Atlanta→ Charleston→ Savannah (7 days)
I’ve always been fascinated by the make-up of the Deep South. From a chequered past of slavery, segregation and civil war, to sweet home Alabama and southern belles, it’s a unique area of the country full of heart, history and of course, good old-fashioned soul food. Whilst it’s debatable which states actually form the Deep South, for the purpose of this trip I covered three cities in the South East region – Atlanta, Charleston and Savannah. More on the unmistakable capital of Deep South culture, New Orleans in another post!
Atlanta, Georgia (Days 1-2)
With direct flights from the UK to Atlanta daily, this became the first stop on our trip by default. However, BA are launching direct flights to Charleston in April which opens up another option to kick-start your deep south adventure.
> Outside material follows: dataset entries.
Lemma addr_rewrite_rfc1071 rest old_src new_src old_dst new_dst :
  Forall (fits 16) rest -> 0 < sumZ rest ->
  ipv4_checksum_after_addr_rewrite (rfc1071 (rest ++ addr_words old_src old_dst))
    old_src new_src old_dst new_dst = Ok (rfc1071 (rest ++ addr_words new_src new_dst)).
Proof.
  intros Hr Hpos.
  pose proof (rfc1624 rest (addr_words old_src old_dst) (addr_words new_src new_dst) Hr
    (addr_words_fits _ _) (addr_words_fits _ _) eq_refl Hpos) as [Hs Hc].
  unfold ipv4_checksum_after_addr_rewrite, accumulate. cbv zeta.
  match type of Hs with 0 < ?s => set (sum := s) in * end.
  match goal with |- context [fold16 ?s] => replace s with sum
    by (unfold sum, addr_words; cbn [fmap list_fmap sumZ]; lia) end.
  pose proof (rfc1071_fits (rest ++ addr_words old_src old_dst)
    ltac:(apply Forall_app; auto using addr_words_fits)) as Hf%not16_fits.
  rewrite fold16_rep, bind_Ok.
  2: { split; [lia|]. unfold sum, addr_words. cbn [fmap list_fmap sumZ].
       pose proof (not16_fits _ (word_hi_fits old_src)). pose proof (not16_fits _ (word_lo_fits old_src)).
       pose proof (not16_fits _ (word_hi_fits old_dst)). pose proof (not16_fits _ (word_lo_fits old_dst)).
       pose proof (word_hi_fits new_src). pose proof (word_lo_fits new_src).
       pose proof (word_hi_fits new_dst). pose proof (word_lo_fits new_dst).
       unfold fits, addr_words in *. lia. }
  unfold mret, res_ret. by rewrite Hc.
Qed.

Lemma tos_rewrite_rfc1071 rest version_ihl old_tos new_tos :
  Forall (fits 16) rest -> 0 < sumZ rest -> is_byte version_ihl -> is_byte old_tos -> is_byte new_tos ->
  ipv4_checksum_after_tos_rewrite (rfc1071 (tos_word version_ihl old_tos :: rest))
    version_ihl old_tos new_tos = Ok (rfc1071 (tos_word version_ihl new_tos :: rest)).
Proof.
  intros Hr Hpos Hv Ho Hn. unfold ipv4_checksum_after_tos_rewrite.
  destruct (Z.eqb_spec old_tos new_tos) as [->|]; [done|].
  assert (forall t, is_byte t -> rfc1071 (tos_word version_ihl t :: rest) =
    rfc1071 (rest ++ [tos_word version_ihl t])) as Hperm.
  { intros t Ht. apply rfc1071_perm; [constructor; auto|]. apply Permutation_cons_append. }
  rewrite !Hperm by done.
  pose proof (rfc1624 rest [tos_word version_ihl old_tos] [tos_word version_ihl new_tos] Hr
    ltac:(repeat constructor; apply tos_word_fits; done)
    ltac:(repeat constructor; apply tos_word_fits; done) eq_refl Hpos) as [Hs Hc].
  pose proof (rfc1071_fits (rest ++ [tos_word version_ihl old_tos])
    ltac:(apply Forall_app; split; [done|repeat constructor; apply tos_word_fits; done])) as Hf%not16_fits.
  unfold accumulate. cbv zeta. cbn [fmap list_fmap sumZ] in Hs, Hc. rewrite !Z.add_0_r in Hs, Hc.
  rewrite fold16_rep, bind_Ok.
  2: { pose proof (tos_word_fits _ _ Hv Hn). pose proof (not16_fits _ (tos_word_fits _ _ Hv Ho)).
       unfold fits in *. lia. }
  unfold mret, res_ret. by rewrite Hc.
Qed.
Atlanta is a sprawling city but most of the action happens near the Centennial Olympic Park; home to the 1996 Olympics where Michael Johnson famously triumphed in both the 400m and 200m races. Visit the nearby World of Coca Cola and try to uncover the secret ingredient in every bottle. They even have a Willy Wonka-style room where you can try hundreds of Coca Cola products from all over the world! Or head to the Georgia Aquarium to check out an underwater oasis in the heart of the city.
As the birthplace of Martin Luther King, Jr, there are many civil rights landmarks to discover too. Learn more about this legendary figure at the Martin Luther King, Jr. National Historical Park or visit the home of his birth.
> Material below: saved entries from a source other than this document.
(* ===== verification/SrtcpGcm.v ===== *)
(** * SRTCP with AES-GCM: crates/siphon-rtp-srtp/src/srtcp_gcm.rs

    The floor-control profile: a ring of at most two master keys, the MKI after
    the packet selecting one for receiving, the newest protecting what is sent,
    one 31-bit send index over all keys, and a replay window per key.  AES-GCM
    comes from the aes-gcm crate: [GcmCrypto] names its detached in-place calls
    and [GcmLaws] the sizes and the inverse its documentation promises; nothing
    is assumed about its strength.  Wiping freed key material has no observable
    result and is not modelled. *)

From S2P Require Import Prelude Replay Srtp Srtcp.
From stdpp Require Import base list numbers option gmap.
From Stdlib Require Import Lia ZArith Sorted.

Open Scope Z_scope.

Definition CLEAR_HEADER_LEN : Z := 8.
Definition GCM_TAG_LEN : Z := 16.
Definition ESRTCP_LEN : Z := 4.
Definition MKI_LEN : Z := 4.
Definition SESSION_SALT_LEN : Z := 12.
Definition ENCRYPT_FLAG : Z := 0x80000000.
Definition INDEX_MASK : Z := 0x7FFFFFFF.
Definition LAST_INDEX : Z := INDEX_MASK.
Definition MAX_SEND_INDEX : Z := LAST_INDEX.
Definition MAX_KEYS : Z := 2.
Definition MIN_PACKET_LEN : Z := CLEAR_HEADER_LEN + GCM_TAG_LEN + ESRTCP_LEN + MKI_LEN.

Record FloorMasterKey : Type := mkFloorMasterKey {
  fm_mki : Z;
  fm_master_key : bytes;
  fm_master_salt : bytes
}.

#[export] Instance FloorMasterKey_eq_dec : EqDecision FloorMasterKey.
Proof. solve_decision. Defined.

Definition from_salt_96 (mki : Z) (master_key master_salt : bytes) : res SrtpError FloorMasterKey :=
  padded ← copy_at (replicate (Z.to_nat MASTER_SALT_LEN) 0) 0 master_salt;
  mret (mkFloorMasterKey mki master_key padded).

Record GcmSession : Type := mkGcmSession { gs_cipher : bytes; gs_salt : bytes }.

Record KeyEntry : Type := mkKeyEntry {
  ke_master : FloorMasterKey;
  ke_session : GcmSession;
  ke_replay : ReplayWindow
}.

Record SrtcpGcmContext : Type := mkSrtcpGcmContext {
  gc_keys : list KeyEntry;
  gc_send_index : Z;
  gc_exhausted : bool
}.

Definition set_replay (e : KeyEntry) (w : ReplayWindow) : KeyEntry :=
  mkKeyEntry (ke_master e) (ke_session e) w.

Definition set_keys (c : SrtcpGcmContext) (keys : list KeyEntry) : SrtcpGcmContext :=
  mkSrtcpGcmContext keys (gc_send_index c) (gc_exhausted c).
Charleston, South Carolina (Days 2- 4)
This beautiful city in the heart of South Carolina is bursting with a mix of history, stunning architecture and culinary creations.
Make your first stop historic King Street, a pink-tinged parade awash with a sea of pastel buildings and palm trees. This impossibly pretty street is home to an eclectic mix of shopping, dining and art galleries. You can easily get lost for hours admiring the elegant mixture of period-style architecture, coffee in hand.
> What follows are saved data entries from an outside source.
(* ===== verification/T140.v ===== *)
(** * Real-time text: crates/siphon-rtp-media/src/t140.rs

    RFC 2198 redundant coding (parser and builder) and the RFC 4103 reassembler.
    Text is UTF-8 bytes; the pending bytes of a split character are the list
    [partial[..partial_len]].  The header loop has one turn per admissible block
    and two more; the decoding loop has one turn more than it has bytes, each
    invalid sequence it skips being at least one byte long. *)

From S2P Require Import Prelude Utf8.
From stdpp Require Import base list numbers option.
From Stdlib Require Import Lia ZArith.

Open Scope Z_scope.

Definition MAX_RED_BLOCKS : Z := 32.
Definition MAX_TIMESTAMP_OFFSET : Z := Z.shiftl 1 14 - 1.
Definition MAX_BLOCK_LENGTH : Z := Z.shiftl 1 10 - 1.

(** U+FFFD in UTF-8. *)
Definition MISSING_TEXT_MARKER : bytes := [0xEF; 0xBF; 0xBD].

Inductive RedError : Type :=
| RedTruncated
| BlockLengthExceedsPayload (length remaining : Z)
| TooManyBlocks (max : Z)
| TimestampOffsetTooLarge (offset : Z)
| BlockLengthTooLarge (length : Z).

Record RedBlock : Type := mkRedBlock { rb_payload_type : Z; rb_timestamp_offset : Z; rb_data : bytes }.

Record RedPacket : Type := mkRedPacket { rp_redundant : list RedBlock; rp_primary : RedBlock }.

(** ** Parsing *)

(** Pass 1: (payload type, timestamp offset, block length) of every redundant
    header, the primary's payload type, and the cursor after the headers. *)
Fixpoint red_headers (fuel : nat) (payload : bytes) (cursor : Z) (headers : list (Z * Z * Z))
  : res RedError (list (Z * Z * Z) * Z * Z) :=
  match fuel with
  | O => Panic
  | S fuel =>
      first ← ok_or (get_at payload cursor) RedTruncated;
      if Z.land first 0x80 =? 0 then mret (headers, Z.land first 0x7F, cursor + 1) else
      if len headers =? MAX_RED_BLOCKS then Err (TooManyBlocks MAX_RED_BLOCKS) else
      header ← ok_or (get_range payload cursor (cursor + 4)) RedTruncated;
      h0 ← idx header 0;
      h1 ← idx header 1;
      h2 ← idx header 2;
      h3 ← idx header 3;
      let payload_type := Z.land h0 0x7F in
      let timestamp_offset := Z.lor (Z.shiftl h1 6) (Z.shiftr h2 2) in
      let block_length := Z.lor (Z.shiftl (Z.land h2 0x03) 8) h3 in
      red_headers fuel payload (cursor + 4) (headers ++ [(payload_type, timestamp_offset, block_length)])
  end.

(** Pass 2: the data blocks in header order, and the cursor after them. *)
Fixpoint red_data (payload : bytes) (cursor : Z) (headers : list (Z * Z * Z)) : res RedError (list RedBlock * Z) :=
  match headers with
  | [] => mret ([], cursor)
  | (payload_type, timestamp_offset, length) :: headers =>
      remaining ← usub (len payload) cursor;
      data ← ok_or (get_range payload cursor (cursor + length)) (BlockLengthExceedsPayload length remaining);
      '(blocks, cursor) ← red_data payload (cursor + length) headers;
      mret (mkRedBlock payload_type timestamp_offset data :: blocks, cursor)
  end.

Definition RedPacket_parse (payload : bytes) : res RedError RedPacket :=
  '(headers, primary_payload_type, cursor) ← red_headers 34 payload 0 [];
  '(redundant, cursor) ← red_data payload cursor headers;
  let primary := mkRedBlock primary_payload_type 0 (default [] (get_range payload cursor (len payload))) in
  mret (mkRedPacket redundant primary).

Definition generation_count (p : RedPacket) : Z := len (rp_redundant p).

(** ** Building *)

Record RedGeneration : Type := mkRedGeneration { rg_payload_type : Z; rg_rtp_timestamp : Z; rg_data : bytes }.

Record RedBuilder : Type := mkRedBuilder {
  rbd_primary_payload_type : Z;
  rbd_primary_rtp_timestamp : Z;
  rbd_primary_data : bytes;
  rbd_redundant : list RedGeneration
}.

Definition validated_offset_length (b : RedBuilder) (g : RedGeneration) : res RedError (Z * Z) :=
  let offset := wrapping_sub 32 (rbd_primary_rtp_timestamp b) (rg_rtp_timestamp g) in
  if MAX_TIMESTAMP_OFFSET <? offset then Err (TimestampOffsetTooLarge offset) else
  let length := len (rg_data g) in
  if MAX_BLOCK_LENGTH <? length then Err (BlockLengthTooLarge length) else
  mret (offset, length).

Definition red_header_word (payload_type offset length : Z) : Z :=
  Z.lor (Z.lor (Z.lor (Z.shiftl 1 31) (Z.shiftl (Z.land payload_type 0x7F) 24)) (Z.shiftl offset 10)) length.

(** The header loop: what was written, and the error that stopped it. *)
Fixpoint write_red_headers (b : RedBuilder) (generations : list RedGeneration) (out : bytes)
  : res RedError unit * bytes :=
  match generations with
  | [] => (Ok tt, out)
  | g :: generations =>
      match validated_offset_length b g with
      | Ok (offset, length) =>
          write_red_headers b generations (out ++ be_enc 4 (red_header_word (rg_payload_type g) offset length))
      | Err e => (Err e, out)
      | Panic => (Panic, out)
      end
  end.

(** [write_into]: the result and the caller's buffer. *)
Definition RedBuilder_write_into (b : RedBuilder) : res RedError Z * bytes :=
  if MAX_RED_BLOCKS <? len (rbd_redundant b) then (Err (TooManyBlocks MAX_RED_BLOCKS), []) else
  match write_red_headers b (rbd_redundant b) [] with
  | (Ok _, out) =>
      let out := out ++ [Z.land (rbd_primary_payload_type b) 0x7F] ++ concat (rg_data <$> rbd_redundant b) ++
                 rbd_primary_data b in
      (Ok (len out), out)
  | (Err e, out) => (Err e, out)
  | (Panic, out) => (Panic, out)
  end.

Fixpoint add_block_lengths (b : RedBuilder) (generations : list RedGeneration) (total : Z) : res RedError Z :=
  match generations with
  | [] => mret total
  | g :: generations =>
      '(_, length) ← validated_offset_length b g;
      add_block_lengths b generations (total + (4 + length))
  end.

Definition RedBuilder_encoded_len (b : RedBuilder) : res RedError Z :=
  if MAX_RED_BLOCKS <? len (rbd_redundant b) then Err (TooManyBlocks MAX_RED_BLOCKS) else
  add_block_lengths b (rbd_redundant b) (1 + len (rbd_primary_data b)).

(** ** Reassembly *)

Record T140Output : Type := mkT140Output {
  to_text : bytes;
  to_missing_markers : Z;
  to_recovered_from_redundancy : Z
}.

Record T140Reassembler : Type := mkT140Reassembler {
  tr_expected_sequence : option Z;
  tr_highest_timestamp : option Z;
  tr_partial : bytes;
  tr_output : bytes
}.

Definition T140Reassembler_new : T140Reassembler := mkT140Reassembler None None [] [].

Definition set_text (r : T140Reassembler) (partial output : bytes) : T140Reassembler :=
  mkT140Reassembler (tr_expected_sequence r) (tr_highest_timestamp r) partial output.

Definition set_expected (r : T140Reassembler) (expected : Z) : T140Reassembler :=
  mkT140Reassembler (Some expected) (tr_highest_timestamp r) (tr_partial r) (tr_output r).

Definition utf8_lead_length (byte : Z) : option Z :=
  if Z.land byte 0x80 =? 0x00 then Some 1
  else if Z.land byte 0xE0 =? 0xC0 then Some 2
  else if Z.land byte 0xF0 =? 0xE0 then Some 3
  else if Z.land byte 0xF8 =? 0xF0 then Some 4
  else None.

Definition sequence_distance (a b : Z) : Z := to_signed 16 (wrapping_sub 16 a b).
Definition timestamp_is_after (a b : Z) : bool := 0 <? to_signed 32 (wrapping_sub 32 a b).

(** [while partial_len < needed && !bytes.is_empty()]: the buffer has four slots. *)
Fixpoint fill_partial (needed : Z) (partial bytes_ : bytes) : res unit (bytes * bytes) :=
  match bytes_ with
  | [] => mret (partial, [])
  | b :: rest =>
      if len partial <? needed then
        if len partial <? 4 then fill_partial needed (partial ++ [b]) rest else Panic
      else mret (partial, bytes_)
  end.

(** Decode the remainder, buffering only a trailing incomplete character: what is
    appended to the output and what stays pending. *)
Fixpoint decode_text (fuel : nat) (bytes_ output : bytes) : res unit (bytes * bytes) :=
  match fuel with
  | O => Panic
  | S fuel =>
      match utf8_run 0 bytes_ with
      | Utf8Ok => mret (output ++ bytes_, [])
      | Utf8Err valid_up_to error_len =>
          head ← slice bytes_ 0 valid_up_to;
          let output := match from_utf8 head with Some text => output ++ text | None => output end in
          match error_len with
          | Some bad =>
              rest ← slice bytes_ (valid_up_to + bad) (len bytes_);
              decode_text fuel rest (output ++ MISSING_TEXT_MARKER)
          | None =>
              tail ← slice bytes_ valid_up_to (len bytes_);
              partial ← slice tail 0 (Z.min (len tail) 4);
              mret (output, partial)
          end
      end
  end.

Definition push_text (r : T140Reassembler) (bytes_ : bytes) : res unit T140Reassembler :=
  match tr_partial r with
  | [] =>
      '(output, partial) ← decode_text (S (length bytes_)) bytes_ (tr_output r);
      mret (set_text r partial output)
  | lead :: _ =>
      match utf8_lead_length lead with
      | Some needed =>
          '(partial, bytes_) ← fill_partial needed (tr_partial r) bytes_;
          if len partial <? needed then mret (set_text r partial (tr_output r)) else
          character ← slice partial 0 needed;
          let output := match from_utf8 character with
                        | Some text => tr_output r ++ text
                        | None => tr_output r ++ MISSING_TEXT_MARKER
                        end in
          '(output, partial) ← decode_text (S (length bytes_)) bytes_ output;
          mret (set_text r partial output)
      | None =>
          '(output, partial) ← decode_text (S (length bytes_)) bytes_ (tr_output r ++ MISSING_TEXT_MARKER);
          mret (set_text r partial output)
      end
  end.

Fixpoint push_blocks (r : T140Reassembler) (blocks : list RedBlock) : res unit T140Reassembler :=
  match blocks with
  | [] => mret r
  | block :: blocks => r ← push_text r (rb_data block); push_blocks r blocks
  end.

(** The part of [on_packet] after depacketizing: [redundant] are the redundant
    blocks, oldest first. *)
Definition deliver (r : T140Reassembler) (sequence : Z) (redundant : list RedBlock) (primary_data : bytes)
  : res unit (T140Output * T140Reassembler) :=
  match tr_expected_sequence r with
  | None =>
      r ← push_text r primary_data;
      let r := set_expected r (wrapping_add 16 sequence 1) in
      mret (mkT140Output (tr_output r) 0 0, r)
  | Some expected =>
      let ahead := sequence_distance sequence expected in
      if ahead <? 0 then mret (mkT140Output (tr_output r) 0 0, r) else
      let redundancy := len redundant in
      let recoverable := Z.min ahead redundancy in
      let unrecoverable := ahead - recoverable in
      let '(r, missing_markers) :=
        if 0 <? unrecoverable then (set_text r [] (tr_output r ++ MISSING_TEXT_MARKER), 1) else (r, 0) in
      recovered ← slice redundant (redundancy - recoverable) redundancy;
      r ← push_blocks r recovered;
      r ← push_text r primary_data;
      let r := set_expected r (wrapping_add 16 sequence 1) in
      mret (mkT140Output (tr_output r) missing_markers (len recovered), r)
  end.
Visit the beautiful Waterfront Park to admire the manicured lawns and majestic fountain on display, before heading to historical landmark Fort Sumter National Monument – the site of the first battle between the union and confederate armies in the civil war.
Charleston is fast becoming a foodie’s destination, with so many fantastic restaurants serving up inventive takes on classic southern comfort food. You won’t find better steak than at Halls Chophouse, a family-owned Charleston institution since 2009. Don’t leave without trying their buttery, melt-in-your-mouth lobster mac and cheese.
Savannah, Georgia (Days 4-7)
My one piece of advice before you visit Savannah; read the non-fiction classic Midnight in The Garden of Good and Evil by John Berendt. This 1990’s page-turner paints an unfiltered picture of Savannah and its inhabitants that you’ll want to pay close attention to.
Savannah is steeped in history and you’ll feel part of it the moment you step out under draping Spanish moss trees. A heady mix of hazy sunshine, riverside party vibes and a haunting past make Savannah a quirky and unique Deep South destination that is not to be missed.
Stroll through 30 acres of immaculately kept gardens at Forsyth Park before tucking into finger-lickin’ good fried chicken and traditional trimmings at family-style dining room Mrs Wilkes’ Boarding House. At night, sip on extra strength cocktails at the stretch of bars lining the riverfront or hop on a ghost tour of the city’s most haunted streets.
The Deep South’s unique combination of history, culture, quirkiness and good times make it a destination you can’t help but fall in love with. Have you visited any of the Southern states?